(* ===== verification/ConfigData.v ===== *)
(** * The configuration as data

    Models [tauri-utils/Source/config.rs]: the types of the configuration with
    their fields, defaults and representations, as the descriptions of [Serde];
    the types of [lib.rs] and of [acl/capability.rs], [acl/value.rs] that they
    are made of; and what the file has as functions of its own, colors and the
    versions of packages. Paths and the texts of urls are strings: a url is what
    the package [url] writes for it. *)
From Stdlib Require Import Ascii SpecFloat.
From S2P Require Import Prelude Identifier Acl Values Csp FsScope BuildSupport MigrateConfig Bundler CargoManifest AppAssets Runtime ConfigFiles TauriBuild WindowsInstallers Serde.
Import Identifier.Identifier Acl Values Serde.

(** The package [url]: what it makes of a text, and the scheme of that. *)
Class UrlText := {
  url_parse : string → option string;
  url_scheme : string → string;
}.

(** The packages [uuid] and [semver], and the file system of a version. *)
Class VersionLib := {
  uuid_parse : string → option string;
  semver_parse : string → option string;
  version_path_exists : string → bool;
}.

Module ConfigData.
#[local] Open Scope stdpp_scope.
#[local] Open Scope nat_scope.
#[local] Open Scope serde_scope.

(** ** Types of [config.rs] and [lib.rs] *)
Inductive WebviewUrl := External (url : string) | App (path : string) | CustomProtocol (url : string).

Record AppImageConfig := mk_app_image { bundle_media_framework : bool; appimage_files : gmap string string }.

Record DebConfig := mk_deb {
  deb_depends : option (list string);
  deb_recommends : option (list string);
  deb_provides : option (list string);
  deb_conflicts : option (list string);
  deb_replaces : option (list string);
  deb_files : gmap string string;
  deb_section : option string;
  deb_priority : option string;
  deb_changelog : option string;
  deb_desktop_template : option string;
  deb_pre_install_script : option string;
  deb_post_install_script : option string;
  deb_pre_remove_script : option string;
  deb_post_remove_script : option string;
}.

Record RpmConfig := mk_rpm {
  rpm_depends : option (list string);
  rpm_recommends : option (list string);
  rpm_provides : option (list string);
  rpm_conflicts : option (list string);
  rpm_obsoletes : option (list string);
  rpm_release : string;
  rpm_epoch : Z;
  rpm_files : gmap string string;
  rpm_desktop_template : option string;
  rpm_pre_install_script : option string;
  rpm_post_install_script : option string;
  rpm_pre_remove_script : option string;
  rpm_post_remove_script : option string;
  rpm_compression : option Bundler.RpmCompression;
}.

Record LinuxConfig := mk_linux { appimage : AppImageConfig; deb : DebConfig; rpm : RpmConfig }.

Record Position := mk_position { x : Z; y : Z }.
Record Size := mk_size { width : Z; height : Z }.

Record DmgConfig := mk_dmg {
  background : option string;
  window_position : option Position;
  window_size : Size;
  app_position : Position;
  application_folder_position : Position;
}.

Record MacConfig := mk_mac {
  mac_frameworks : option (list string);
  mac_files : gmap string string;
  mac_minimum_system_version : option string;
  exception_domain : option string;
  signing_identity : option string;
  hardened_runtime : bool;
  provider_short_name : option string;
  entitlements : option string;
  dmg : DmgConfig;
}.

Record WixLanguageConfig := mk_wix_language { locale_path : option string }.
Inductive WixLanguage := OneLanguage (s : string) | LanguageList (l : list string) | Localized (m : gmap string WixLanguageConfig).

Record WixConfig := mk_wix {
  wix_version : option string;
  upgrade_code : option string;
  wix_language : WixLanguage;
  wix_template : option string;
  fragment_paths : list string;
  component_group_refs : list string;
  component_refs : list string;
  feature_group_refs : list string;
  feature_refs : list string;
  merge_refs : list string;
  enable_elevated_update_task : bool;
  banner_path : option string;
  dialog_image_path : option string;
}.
:::
> [What is expected]:
Once more, write down the full material exactly as it appears.

> [Response area]:
(* ===== verification/ConfigData.v ===== *)
(** * The configuration as data

    Models [tauri-utils/Source/config.rs]: the types of the configuration with
    their fields, defaults and representations, as the descriptions of [Serde];
    the types of [lib.rs] and of [acl/capability.rs], [acl/value.rs] that they
    are made of; and what the file has as functions of its own, colors and the
    versions of packages. Paths and the texts of urls are strings: a url is what
    the package [url] writes for it. *)
From Stdlib Require Import Ascii SpecFloat.
From S2P Require Import Prelude Identifier Acl Values Csp FsScope BuildSupport MigrateConfig Bundler CargoManifest AppAssets Runtime ConfigFiles TauriBuild WindowsInstallers Serde.
Import Identifier.Identifier Acl Values Serde.

(** The package [url]: what it makes of a text, and the scheme of that. *)
Class UrlText := {
  url_parse : string → option string;
  url_scheme : string → string;
}.

(** The packages [uuid] and [semver], and the file system of a version. *)
Class VersionLib := {
  uuid_parse : string → option string;
  semver_parse : string → option string;
  version_path_exists : string → bool;
}.

Module ConfigData.
#[local] Open Scope stdpp_scope.
#[local] Open Scope nat_scope.
#[local] Open Scope serde_scope.

(** ** Types of [config.rs] and [lib.rs] *)
Inductive WebviewUrl := External (url : string) | App (path : string) | CustomProtocol (url : string).

Record AppImageConfig := mk_app_image { bundle_media_framework : bool; appimage_files : gmap string string }.

Record DebConfig := mk_deb {
  deb_depends : option (list string);
  deb_recommends : option (list string);
  deb_provides : option (list string);
  deb_conflicts : option (list string);
  deb_replaces : option (list string);
  deb_files : gmap string string;
  deb_section : option string;
  deb_priority : option string;
  deb_changelog : option string;
  deb_desktop_template : option string;
  deb_pre_install_script : option string;
  deb_post_install_script : option string;
  deb_pre_remove_script : option string;
  deb_post_remove_script : option string;
}.

Record RpmConfig := mk_rpm {
  rpm_depends : option (list string);
  rpm_recommends : option (list string);
  rpm_provides : option (list string);
  rpm_conflicts : option (list string);
  rpm_obsoletes : option (list string);
  rpm_release : string;
  rpm_epoch : Z;
  rpm_files : gmap string string;
  rpm_desktop_template : option string;
  rpm_pre_install_script : option string;
  rpm_post_install_script : option string;
  rpm_pre_remove_script : option string;
  rpm_post_remove_script : option string;
  rpm_compression : option Bundler.RpmCompression;
}.

Record LinuxConfig := mk_linux { appimage : AppImageConfig; deb : DebConfig; rpm : RpmConfig }.

Record Position := mk_position { x : Z; y : Z }.
Record Size := mk_size { width : Z; height : Z }.

Record DmgConfig := mk_dmg {
  background : option string;
  window_position : option Position;
  window_size : Size;
  app_position : Position;
  application_folder_position : Position;
}.

Record MacConfig := mk_mac {
  mac_frameworks : option (list string);
  mac_files : gmap string string;
  mac_minimum_system_version : option string;
  exception_domain : option string;
  signing_identity : option string;
  hardened_runtime : bool;
  provider_short_name : option string;
  entitlements : option string;
  dmg : DmgConfig;
}.

Record WixLanguageConfig := mk_wix_language { locale_path : option string }.
Inductive WixLanguage := OneLanguage (s : string) | LanguageList (l : list string) | Localized (m : gmap string WixLanguageConfig).

Record WixConfig := mk_wix {
  wix_version : option string;
  upgrade_code : option string;
  wix_language : WixLanguage;
  wix_template : option string;
  fragment_paths : list string;
  component_group_refs : list string;
  component_refs : list string;
  feature_group_refs : list string;
  feature_refs : list string;
  merge_refs : list string;
  enable_elevated_update_task : bool;
  banner_path : option string;
  dialog_image_path : option string;
}.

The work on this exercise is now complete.